First, and most important, you need to adjust the gasket on your Keurig machine. If you look up under the lid at the "nail" (the sharp water spout that punctures the commercial K-cups), you'll see a black rubber gasket around it. PULL THAT DOWN about a centimeter (don't pull it all the way off). This gasket provides the seal necessary to prevent the pressured water from squirting out the top of the K-cup. The filter assembly sits a bit lower than commercial K-cups, so it doesn't make good contact with the gasket, causing hot water to leak and splash onto the counter and into your coffee. Pulling the gasket down will prevent this from happening. Doing this once will be sufficient for subsequent uses of the filter (the filter assembly will push the gasket back up the "nail" to the optimal position), but you may need to do it again after using a commercial K-cup (you can test it with an empty filter to see if it splashes so that you don't waste coffee if it does). THIS SHOULD BE IN THE MANUAL, under troubleshooting if nothing else. I found out by calling Keurig customer support. If you do not experience splashing or leaking then you may not need to do this step.

Second, as mentioned elsewhere, you may want to insert the outer sleeve of a used commercial K-cup inside the filter housing (outside the filter) in order to provide a smaller exit hole for the water and thus give the hot water more time to brew a stronger cup of coffee. Simply use an X-acto or sharp blade to cut around the rim of a used K-cup (just under where it gets wider at the top). The top of the K-cup should come away with the paper filter intact, leaving you with the bottom part of the K-cup with the needle puncture. Slide this into the filter assembly and you are all set. It should hug the wall of the filter assembly and the filter will fit easily inside it. Kind of a pain, but you only have to do it once.

Third, you may want to use a finer grind of coffee. I haven't experimented too much with this, so I don't know how fine is too fine for the mesh, but I've noticed that some of the pre-ground coffee we have that has a coarser grind makes a much weaker cup in the Keurig, even with the used K-cup sleeve inserted. However, the coffee we have with a finer grind makes a cup that's more consistent with what we get in our regular machine.

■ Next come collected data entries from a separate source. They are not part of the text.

(* ===== verification/OutboxFacts.v ===== *)
(** * Ids and restarts of the outbox

    The id of a terminal transition determines the transition, and a subscriber
    does not notice that the outbox was rebuilt from its snapshot. *)

From Stdlib Require Import ZArith Lia String Ascii.
From stdpp Require Import base gmap strings list pretty.
From S2P Require Import Prelude JsRuntime Types Policy Retention BrokerCore EventBuffer TaskEventStream Outbox.

(** ** Ids *)

Definition encoded_char (c : ascii) : list ascii :=
  if uri_unreserved c then [c]
  else let n := ascii_code c in ["%"%char; hex_digit (n / 16); hex_digit (n mod 16)].

Definition hex_value (c : ascii) : nat := let n := ascii_code c in if n <? 65 then n - 48 else n - 55.

(** The first character of an encoded text, and the rest. *)
Definition decoded (l : list ascii) : option (ascii * list ascii) :=
  match l with
  | "%"%char :: h :: k :: r => Some (Ascii.ascii_of_nat (16 * hex_value h + hex_value k), r)
  | c :: r => Some (c, r)
  | [] => None
  end.

Lemma decoded_encoded c l : decoded (encoded_char c ++ l) = Some (c, l).
Proof. destruct c as [[] [] [] [] [] [] [] []]; reflexivity. Qed.

Lemma encoded_char_no_colon c : ":"%char ∉ encoded_char c.
Proof. apply (bool_decide_unpack _). destruct c as [[] [] [] [] [] [] [] []]; vm_compute; exact I. Qed.

Lemma chars_encode s : chars (encodeURIComponent s) = flat_map encoded_char (chars s).
Proof. unfold encodeURIComponent. apply chars_unchars. Qed.

Lemma encode_no_colon s : ":"%char ∉ chars (encodeURIComponent s).
Proof.
  rewrite chars_encode. intros (c & _ & Hc)%list_elem_of_In%in_flat_map.
  by apply (encoded_char_no_colon c), list_elem_of_In.
Qed.

Lemma flat_encoded_inj l l' : flat_map encoded_char l = flat_map encoded_char l' -> l = l'.
Proof.
  revert l'. induction l as [|c l IH]; intros [|c' l']; simpl; intros Heq; [done| | |].
  - apply (f_equal decoded) in Heq. by rewrite decoded_encoded in Heq.
  - apply (f_equal decoded) in Heq. by rewrite decoded_encoded in Heq.
  - apply (f_equal decoded) in Heq. rewrite !decoded_encoded in Heq. injection Heq as -> Heq.
    f_equal. by apply IH.
Qed.

Lemma encode_inj s s' : encodeURIComponent s = encodeURIComponent s' -> s = s'.
Proof.
  intros Heq%(f_equal chars). rewrite !chars_encode in Heq. by apply chars_inj, flat_encoded_inj.
Qed.

Lemma status_no_colon st : ":"%char ∉ chars (TaskStatus_text st).
Proof. apply (bool_decide_unpack _). by destruct st. Qed.

Lemma status_text_inj st st' : TaskStatus_text st = TaskStatus_text st' -> st = st'.
Proof. by destruct st, st'. Qed.

Lemma chars_event_id id st at_ :
  chars (formatTerminalTaskEventId id st at_) =
  chars "terminal" ++ ":"%char :: chars (encodeURIComponent id) ++ ":"%char :: chars (TaskStatus_text st)
    ++ ":"%char :: chars (encodeURIComponent at_).
Proof. unfold formatTerminalTaskEventId. by rewrite !chars_app. Qed.

Lemma event_id_inj id st at_ id' st' at' :
  formatTerminalTaskEventId id st at_ = formatTerminalTaskEventId id' st' at' ->
  id = id' /\ st = st' /\ at_ = at'.
Proof.
  intros Heq%(f_equal chars). rewrite !chars_event_id in Heq.
  apply app_inv_head in Heq. injection Heq as Heq.
  apply split_at_sep in Heq as [Hid Heq]; [|apply encode_no_colon..].
  apply split_at_sep in Heq as [Hst Hat]; [|apply status_no_colon..].
  split_and!; [by apply encode_inj, chars_inj|by apply status_text_inj, chars_inj|by apply encode_inj, chars_inj].
Qed.

(** ** Restarts *)

Section Restarts.
Context `{OutboxText}.

Lemma restored_id e : ob_id (restored_event e) = ob_id e.
Proof. done. Qed.

Lemma restored_confirmed e : isReceiptConfirmed (restored_event e) = isReceiptConfirmed e.
Proof.
  unfold isReceiptConfirmed, restored_event, migrated_ack. simpl.
  destruct (ob_ack e) as [a|]; [done|]. unfold ostr_truthy, truthy_opt.
  destruct (ob_deliveredAt e) as [d|]; [|done]. simpl. by destruct (str_truthy d).
Qed.

Lemma trim_oldest_short {A} max (l : list A) : (Z.of_nat (length l) <= max)%Z -> trim_oldest max l = l.
Proof. intros Hl. unfold trim_oldest. destruct (Z.ltb_spec max (Z.of_nat (length l))); [lia|done]. Qed.

Lemma restore_fold l o :
  NoDup (ox_seenOrder o ++ map ob_id l) ->
  (Z.of_nat (length (ox_seenOrder o) + length l) <= 2 * ox_maxEvents o)%Z ->
  foldl restore o l = o <| ox_events ::= fun k => k ++ map restored_event l |>
                        <| ox_seenOrder ::= fun k => k ++ map ob_id l |>.
Proof.
  revert o. induction l as [|e l IH]; intros o Hnd Hlen.
  - simpl. destruct o; unfold update; simpl. by rewrite !app_nil_r.
  - assert (restore o e = o <| ox_events ::= fun k => k ++ [restored_event e] |>
      <| ox_seenOrder ::= fun k => k ++ [ob_id e] |>) as Hstep.
    { unfold restore. rewrite bool_decide_false.
      - unfold markSeen, update. simpl in *. rewrite trim_oldest_short; [by destruct o|].
        rewrite length_app. simpl. lia.
      - apply NoDup_app in Hnd as (_ & Hd & _). intros Hin. apply (Hd _ Hin). simpl. set_solver. }
    cbn [foldl]. rewrite Hstep, IH.
    + destruct o; unfold update; simpl. by rewrite <- !app_assoc.
    + simpl. rewrite <- app_assoc. exact Hnd.
    + simpl. rewrite length_app. simpl in *. lia.
Qed.

(** The outbox of a restarted broker. *)
Definition restarted_outbox (o : TerminalTaskEventOutbox) : TerminalTaskEventOutbox :=
  restoreSnapshot (ox_events o) (new_outbox (Some (ox_maxEvents o))).

Lemma restart_events o : outbox_ok o -> ox_events (restarted_outbox o) = map restored_event (ox_events o).
Proof.
  intros Hok. unfold restarted_outbox, restoreSnapshot.
  assert (ox_maxEvents (new_outbox (Some (ox_maxEvents o))) = ox_maxEvents o) as Hmax.
  { unfold new_outbox. simpl. pose proof (oo_max o Hok). destruct (Z.ltb_spec 0 (ox_maxEvents o)); [done|lia]. }
  pose proof (oo_bound o Hok). pose proof (oo_max o Hok).
  rewrite restore_fold; [|apply (oo_ids o Hok)|rewrite Hmax; simpl; lia].
  unfold enforceRetention, rebuildSucceededChildren, update.
  cbn [ox_events ox_maxEvents]. rewrite trim_oldest_short; [done|].
  rewrite length_app, length_map, Hmax. simpl. lia.
Qed.

Lemma index_of_map f id l :
  (forall e, ob_id (f e) = ob_id e) -> index_of id (map f l) = index_of id l.
Proof.
  intros Hf. induction l as [|e l IH]; simpl; [done|]. rewrite Hf. destruct (String.eqb _ _); [done|]. by rewrite IH.
Qed.

Lemma applyLimit_map f l limit : applyLimit (map f l) limit = map f (applyLimit l limit).
Proof.
  unfold applyLimit. destruct limit as [n|]; [|done]. destruct (0 <=? n)%Z; [|done].
  apply firstn_map.
Qed.

Lemma filter_map_same {A} (f : A -> A) p q l :
  (forall e, p (f e) = q e) -> List.filter p (map f l) = map f (List.filter q l).
Proof.
  intros Hf. induction l as [|e l IH]; [done|]. cbn [map List.filter]. rewrite Hf.
  destruct (q e); simpl; by rewrite IH.
Qed.

Lemma nextCursor_map f afterId i l o o' :
  (forall e, ob_id (f e) = ob_id e) -> ox_events o' = map f (ox_events o) ->
  nextCursor afterId i (map f l) o' = nextCursor afterId i l o.
Proof.
  intros Hf Ho. unfold nextCursor. rewrite Ho.
  assert (ob_id <$> last (map f l) = ob_id <$> last l) as ->.
  { rewrite fmap_last. destruct (last l) as [e|]; simpl; [by rewrite Hf|done]. }
  assert (omap (fun e => index_of (ob_id e) (map f (ox_events o))) (map f l)
    = omap (fun e => index_of (ob_id e) (ox_events o)) l) as ->.
  { induction l as [|e l IH]; [done|]. cbn [map omap list_omap]. rewrite Hf, (index_of_map f) by done.
    by destruct (index_of _ _); rewrite IH. }
  destruct (truthy_opt afterId), i; try done. destruct (last _) as [j|]; [|done].
  rewrite list_lookup_fmap. destruct (ox_events o !! j); simpl; [by rewrite Hf|done].
Qed.

Lemma restart_subscribe afterId limit o :
  outbox_ok o ->
  subscribeWithCursor afterId limit (restarted_outbox o) =
  let s := subscribeWithCursor afterId limit o in
  mkSubscribeResult (map restored_event (sr_events s)) (sr_cursor s) (sr_reconciledUnacked s).
Proof.
  intros Hok%restart_events. unfold subscribeWithCursor.
  assert (indexOfId afterId (restarted_outbox o) = indexOfId afterId o) as ->.
  { unfold indexOfId. destruct (truthy_opt afterId); [|done]. rewrite Hok. by apply index_of_map. }
  set (i := indexOfId afterId o). cbv zeta. cbn [sr_events sr_cursor sr_reconciledUnacked].
  match goal with |- mkSubscribeResult ?new _ _ = mkSubscribeResult (map _ ?old) _ _ =>
    assert (new = map restored_event old) as -> end.
  { rewrite <- applyLimit_map, map_app. f_equal. destruct i as [n|]; rewrite Hok; [|done].
    rewrite firstn_map, skipn_map. f_equal. apply filter_map_same. intros e. by rewrite restored_confirmed. }
  f_equal; [by apply nextCursor_map|].
  match goal with |- length ?l = length (List.filter ?q ?k) =>
    rewrite (filter_map_same restored_event _ q); [apply length_map|] end.
  intros e. cbv beta. rewrite Hok, (index_of_map restored_event) by done. by rewrite restored_confirmed.
Qed.
End Restarts.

Some other things you should know:

After brewing, you simply remove the filter assembly and rinse it out. I recommend running warm water into the hole in the top at first to bring down the temperature of the grounds and any water remaining inside. Then, unscrew the top and rinse out the filter and the assembly, and you're ready for your next cup. I've found that it's easier to rinse the filter if I ONLY rinse it from the outside (turn it on its side and turn it under a strong stream of water, letting the grounds run out the top). Running water into the top of the filter tends to push the grounds into the mesh, requiring additional/stronger rinsing from outside to dislodge them.

As mentioned elsewhere, the filter assembly is designed to go in the place of the spout assembly that comes with your Keurig machine. For this reason (along with the gasket issue), this is not an ideal solution for those that want to switch back and forth a lot between home ground coffee and commercial K-cups.

The filter basket can accommodate about 2.5 tablespoons of coffee. There are little marks on the inside of the filter for each tablespoon.

Although it took some initial troubleshooting and experimenting, I'm now able to get as consistent a cup of coffee using my own grounds as I ever was using my regular coffee maker and I'm very happy with it. I'd give it five stars except for the following: I took one off for the fact that going back and forth between regular K-cups and the filter is a bit of a hassle, and I took another off for the fact that I had to take apart a K-cup in order to overcome a design flaw.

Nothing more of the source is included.